HOUSTON — A Rosh Hashana service here for Jewish evacuees from New Orleans and the Gulf Coast felt more like a reunion — many had not seen each other since they were driven from their homes by Hurricane Katrina.
The service held at a music hall at Rice University drew about 120 Jewish evacuees from the Gulf Coast to celebrate the Jewish New Year, which began Monday night.
“Like migratory birds, our Jewish homing device prompts us to flock together,” said Rabbi Robert Loewy, who led the service. “It feels so good to see familiar faces, embrace one another.”
The holiday comes as Jewish evacuees remain scattered throughout the country after Katrina hit. About 10,000 Jews lived in the New Orleans area and around half of them are believed to have come to Houston.
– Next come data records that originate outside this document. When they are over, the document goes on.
Lemma resolve_block_hash_agree (p1 p2 : block) :
  agree_on validator_fields p1 p2 ->
  truthy (get p1 "block_hash" PNone) = true ->
  resolve_block_hash p1 = resolve_block_hash p2.
Proof.
  intros H Ht. unfold resolve_block_hash.
  assert (Hg : get p2 "block_hash" PNone = get p1 "block_hash" PNone).
  { unfold get. rewrite (agree_on_lookup _ _ _ "block_hash" H); [reflexivity|].
    unfold validator_fields. set_solver. }
  rewrite Hg, Ht. reflexivity.
Qed.

Lemma check_block_agree (c1 c2 p1 p2 : block) :
  agree_on validator_fields c1 c2 -> agree_on validator_fields p1 p2 ->
  truthy (get p1 "block_hash" PNone) = true ->
  check_block c1 p1 = check_block c2 p2.
Proof.
  intros Hc Hp Ht. unfold check_block, getitem, contains.
  rewrite (resolve_block_hash_agree p1 p2 Hp Ht).
  rewrite (hash_agree c1 c2 (agree_on_header _ _ Hc)).
  rewrite (block_time_agree c1 c2 Hc), (block_time_agree p1 p2 Hp).
  rewrite (agree_on_lookup _ _ _ "previous_hash" Hc)
    by (unfold validator_fields, header_fields; set_solver).
  rewrite (agree_on_lookup _ _ _ "block_hash" Hc)
    by (unfold validator_fields; set_solver).
  reflexivity.
Qed.

Lemma validate_from_agree (log1 log2 : list block) (todo i : nat) :
  Forall2 (agree_on validator_fields) log1 log2 ->
  Forall (fun b => truthy (get b "block_hash" PNone) = true) log1 ->
  validate_from log1 i todo = validate_from log2 i todo.
Proof.
  intros Hag Ht. revert i. induction todo as [|todo IH]; intros i; [reflexivity|].
  cbn [validate_from]. unfold log_getitem.
  destruct (log1 !! i) as [c1|] eqn:Hc1.
  - destruct (Forall2_lookup_l _ _ _ _ _ Hag Hc1) as (c2 & Hc2 & Hc).
    rewrite Hc2. rsimpl.
    destruct (log1 !! (i - 1)%nat) as [p1|] eqn:Hp1.
    + destruct (Forall2_lookup_l _ _ _ _ _ Hag Hp1) as (p2 & Hp2 & Hp).
      rewrite Hp2. rsimpl.
      rewrite Forall_lookup in Ht.
      rewrite (check_block_agree c1 c2 p1 p2 Hc Hp (Ht _ _ Hp1)).
      destruct (check_block c2 p2) as [[|]|e]; rsimpl; auto.
    + assert (log2 !! (i - 1)%nat = None) as ->; [|reflexivity].
      apply lookup_ge_None. apply lookup_ge_None in Hp1.
      now rewrite <- (Forall2_length _ _ _ Hag).
  - assert (log2 !! i = None) as ->; [|reflexivity].
    apply lookup_ge_None. apply lookup_ge_None in Hc1.
    now rewrite <- (Forall2_length _ _ _ Hag).
Qed.

(** C10. The header hash depends only on the six header fields: two blocks
    that agree on them get the same result from
    [calculate_block_header_hash], whatever else they carry.  The keys
    hash, stored_hash and current_hash of appended blocks are not among
    the fields read, and on chains whose blocks carry a non-empty
    block_hash the verdict of the validator depends only on the header
    fields and block_hash. *)
Theorem extra_fields_do_not_influence :
  (forall b1 b2 : block,
      agree_on header_fields b1 b2 ->
      calculate_block_header_hash b1 = calculate_block_header_hash b2)
  /\ (forall (b : block) (k : string) (v : pyval),
        k ∈ extra_fields ->
        agree_on validator_fields (<[k := v]> b) b
        /\ calculate_block_header_hash (<[k := v]> b)
           = calculate_block_header_hash b)
  /\ (forall log1 log2 : list block,
        Forall2 (agree_on validator_fields) log1 log2 ->
        Forall (fun b => truthy (get b "block_hash" PNone) = true) log1 ->
        validate_blockchain log1 = validate_blockchain log2).
Proof.
  split; [exact hash_agree|]. split.
  - intros b k v Hk.
    assert (Hag : agree_on validator_fields (<[k := v]> b) b).
    { unfold extra_fields in Hk.
      rewrite !elem_of_cons, elem_of_nil in Hk.
      unfold agree_on, validator_fields, header_fields.
      destruct Hk as [->|[->|[->|[]]]].
      all: repeat (apply Forall_cons; split;
                   [apply lookup_insert_ne; discriminate|]).
      all: now apply Forall_nil. }
    split; [exact Hag|]. apply hash_agree, agree_on_header, Hag.
  - intros log1 log2 Hag Ht.
    destruct Hag as [|first1 first2 rest1 rest2 Hfirst Hrest]; [reflexivity|].
    rewrite !validate_blockchain_cons.
    assert (Hg : genesis_check first1 = genesis_check first2).
    { unfold genesis_check, getitem.
      rewrite (agree_on_lookup _ _ _ "index" Hfirst)
        by (unfold validator_fields, header_fields; set_solver).
      rewrite (agree_on_lookup _ _ _ "previous_hash" Hfirst)
        by (unfold validator_fields, header_fields; set_solver).
      reflexivity. }
    rewrite Hg, (Forall2_length _ _ _ Hrest).
    destruct (genesis_check first2) as [[|]|e]; rsimpl; try reflexivity.
    apply validate_from_agree; [now constructor | exact Ht].
Qed.

Lemma extra_fields_witness :
  calculate_block_header_hash (<["hash" := PStr "anything"]> block_a)
  = calculate_block_header_hash block_a.
Proof.
  apply (proj1 extra_fields_do_not_influence
           (<["hash" := PStr "anything"]> block_a) block_a).
  repeat (apply Forall_cons; split; [reflexivity|]). now apply Forall_nil.
Defined.

End ExtraFields.

(** ** The appending endpoints *)

Section Endpoints.
Import Chain Spec Api ApiSpec.

Lemma reraise_as_http_outcome {A : Type} (body : M A) (log log' : list block)
    (r : result A) :
  body log = (r, log') ->
  match r with
  | Ok a => reraise_as_http body log = (Ok a, log')
  | Raise _ => exists c d, reraise_as_http body log = (Raise (HTTPException c d), log')
  end.
Proof.
  intros H. unfold reraise_as_http. rewrite H.
  destruct r as [a|e]; [reflexivity|]. destruct e; eauto.
Qed.

Lemma make_timestamp_outcome (env : Env) (log : list block) :
  exists r, make_timestamp env log = (r, log)
    /\ forall ts, r = Ok ts ->
         ts = Datetime.isoformat (utcnow_timestamp env) +:+ "Z"
         /\ (Datetime.valid (utcnow_timestamp env) = true -> within_tolerance env).
Proof.
  unfold make_timestamp, mbind, M_bind, lift, raise, mret, M_ret.
  destruct (Datetime.valid (utcnow_timestamp env)) eqn:Hv.
  - rewrite (isoformat_roundtrip _ Hv). rsimpl.
    unfold Datetime.add_minutes_micros.
    destruct (_ >? Datetime.to_micros Datetime.MAX); [eexists; split; [reflexivity|discriminate]|].
    cbn [Datetime.replace_tzinfo_none fst].
    destruct (Z.gtb_spec (Datetime.to_micros (utcnow_timestamp env))
                (Datetime.to_micros (utcnow_check env) + 10 * 60 * 1000000)).
    + eexists; split; [reflexivity|discriminate].
    + eexists; split; [reflexivity|]. intros ts [= <-]. split; [reflexivity|].
      intros _. unfold within_tolerance. lia.
  - destruct (Datetime.fromisoformat _) as [p|e]; rsimpl;
      [|eexists; split; [reflexivity|discriminate]].
    destruct (Datetime.add_minutes_micros (utcnow_check env) 10) as [limit|e];
      [|eexists; split; [reflexivity|discriminate]].
    destruct (_ >? limit).
    + eexists; split; [reflexivity|discriminate].
    + eexists; split; [reflexivity|]. intros ts [= <-]. split; [reflexivity|].
      discriminate.
Qed.

Lemma sealed_block_hash (b : block) (h : string) :
  calculate_block_header_hash b = Ok h ->
  calculate_block_header_hash (<["block_hash" := PStr h]> b) = Ok h.
Proof.
  intros <-. apply hash_agree. unfold agree_on, header_fields.
  repeat (apply Forall_cons; split; [apply lookup_insert_ne; discriminate|]).
  now apply Forall_nil.
Qed.

Ltac step_result :=
  match goal with
  | |- context [match ?x with Ok _ => _ | Raise _ => _ end] =>
      destruct x eqn:?; [|left; eauto]
  end.

Lemma hash_file_outcome (env : Env) (file : UploadFile) (log : list block) :
  (exists c d, hash_file env file log = (Raise (HTTPException c d), log))
  \/ (exists resp b, hash_file env file log = (Ok resp, log ++ [b])
                     /\ appended log (utcnow_timestamp env) "HASH" b
                     /\ (Datetime.valid (utcnow_timestamp env) = true ->
                         within_tolerance env)).
Proof.
  unfold hash_file.
  match goal with |- context [reraise_as_http ?body] => set (body0 := body) end.
  assert (Hbody : (exists e, body0 log = (Raise e, log))
    \/ (exists resp b, body0 log = (Ok resp, log ++ [b])
                     /\ appended log (utcnow_timestamp env) "HASH" b
                     /\ (Datetime.valid (utcnow_timestamp env) = true ->
                         within_tolerance env))).
  { subst body0. unfold mbind, M_bind, lift, read_log, log_append, mret, M_ret.
    step_result. step_result. step_result.
    destruct (make_timestamp_outcome env log) as (r & -> & Hts).
    destruct r as [ts|e]; [|left; eauto].
    destruct (Hts ts eq_refl) as [-> Htol].
    match goal with
    | |- context [calculate_block_header_hash ?nb] =>
        destruct (calculate_block_header_hash nb) as [h|e] eqn:Hcalc;
          [|left; eauto]
    end.
    right. eexists _, _. split; [reflexivity|]. split; [|exact Htol].
    split; try reflexivity.
    exists h. split; [now apply sealed_block_hash | reflexivity]. }
  destruct Hbody as [(e & He)|(resp & b & Hrun & Happ)].
  - left. exact (reraise_as_http_outcome body0 log log (Raise e) He).
  - right. exists resp, b. split; [|exact Happ].
    exact (reraise_as_http_outcome body0 log _ (Ok resp) Hrun).
Qed.

Lemma verify_file_integrity_outcome (env : Env) (file : UploadFile)
    (stored_hash : string) (log : list block) :
  (exists c d, verify_file_integrity env file stored_hash log
               = (Raise (HTTPException c d), log))
  \/ (exists resp b, verify_file_integrity env file stored_hash log
                     = (Ok resp, log ++ [b])
                     /\ appended log (utcnow_timestamp env) "VERIFICATION" b
                     /\ (Datetime.valid (utcnow_timestamp env) = true ->
                         within_tolerance env)).
Proof.
  unfold verify_file_integrity.
  match goal with |- context [reraise_as_http ?body] => set (body0 := body) end.
  assert (Hbody : (exists e, body0 log = (Raise e, log))
    \/ (exists resp b, body0 log = (Ok resp, log ++ [b])
                     /\ appended log (utcnow_timestamp env) "VERIFICATION" b
                     /\ (Datetime.valid (utcnow_timestamp env) = true ->
                         within_tolerance env))).
  { subst body0.
    unfold mbind, M_bind, lift, read_log, log_append, raise, mret, M_ret.
    destruct (negb (truthy (PStr stored_hash))); [left; eauto|].
    step_result. step_result. step_result.
    destruct (make_timestamp_outcome env log) as (r & -> & Hts).
    destruct r as [ts|e]; [|left; eauto].
    destruct (Hts ts eq_refl) as [-> Htol].
    match goal with
    | |- context [calculate_block_header_hash ?nb] =>
        destruct (calculate_block_header_hash nb) as [h|e] eqn:Hcalc;
          [|left; eauto]
    end.
    right. eexists _, _. split; [reflexivity|]. split; [|exact Htol].
    split; try reflexivity.
    exists h. split; [now apply sealed_block_hash | reflexivity]. }
  destruct Hbody as [(e & He)|(resp & b & Hrun & Happ)].
  - left. exact (reraise_as_http_outcome body0 log log (Raise e) He).
  - right. exists resp, b. split; [|exact Happ].
    exact (reraise_as_http_outcome body0 log _ (Ok resp) Hrun).
Qed.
“I want to remember that there is always hope, always a new beginning, no matter what has been lost,” said Cathy Chessin, 50, of New Orleans, in between exchanging hugs and kisses with other evacuees in attendance Monday.
Loewy said he was thankful for the generosity and hospitality that Houstonians have provided Jewish evacuees. But he lamented not being able to celebrate the Jewish New Year within the walls of his own synagogue, Congregation Gates of Prayer in the New Orleans suburb of Metairie.
“Yet our people learned long ago that one does not need a specific edifice to be a congregation,” he said. “All that is required is any venue and a shared agenda, a desire to reach out to God. And so we are here tonight to recite the words, sing and hear the melodies, to be a united community.”
Steve Shonkoff, from New Orleans, described the service as more of a reunion.
“It’s a tremendous feeling to be able to get together with these people,” he said. “It’s very special. I haven’t come to services in quite a while and I made it a point to come here tonight.”
Some storm refugees who have been able to return to the New Orleans area also celebrated the holiday as best they could. At Shir Chadash Conservative Congregation in Metairie, they had to import the rabbi from Los Angeles and the challah bread from Dallas.
The main auditorium was unusable, so congregants gathered in a smaller prayer room. While their Torahs were safely evacuated, hundreds of religious texts were damaged beyond repair and buried in a nearby cemetery last week, under Jewish tradition.
But the 80 or so congregants who gathered Monday were just happy to have a place to celebrate the high holy holiday. “We’re being given a fresh start, a new beginning,” said 19-year-old David Weber, who attends the synagogue.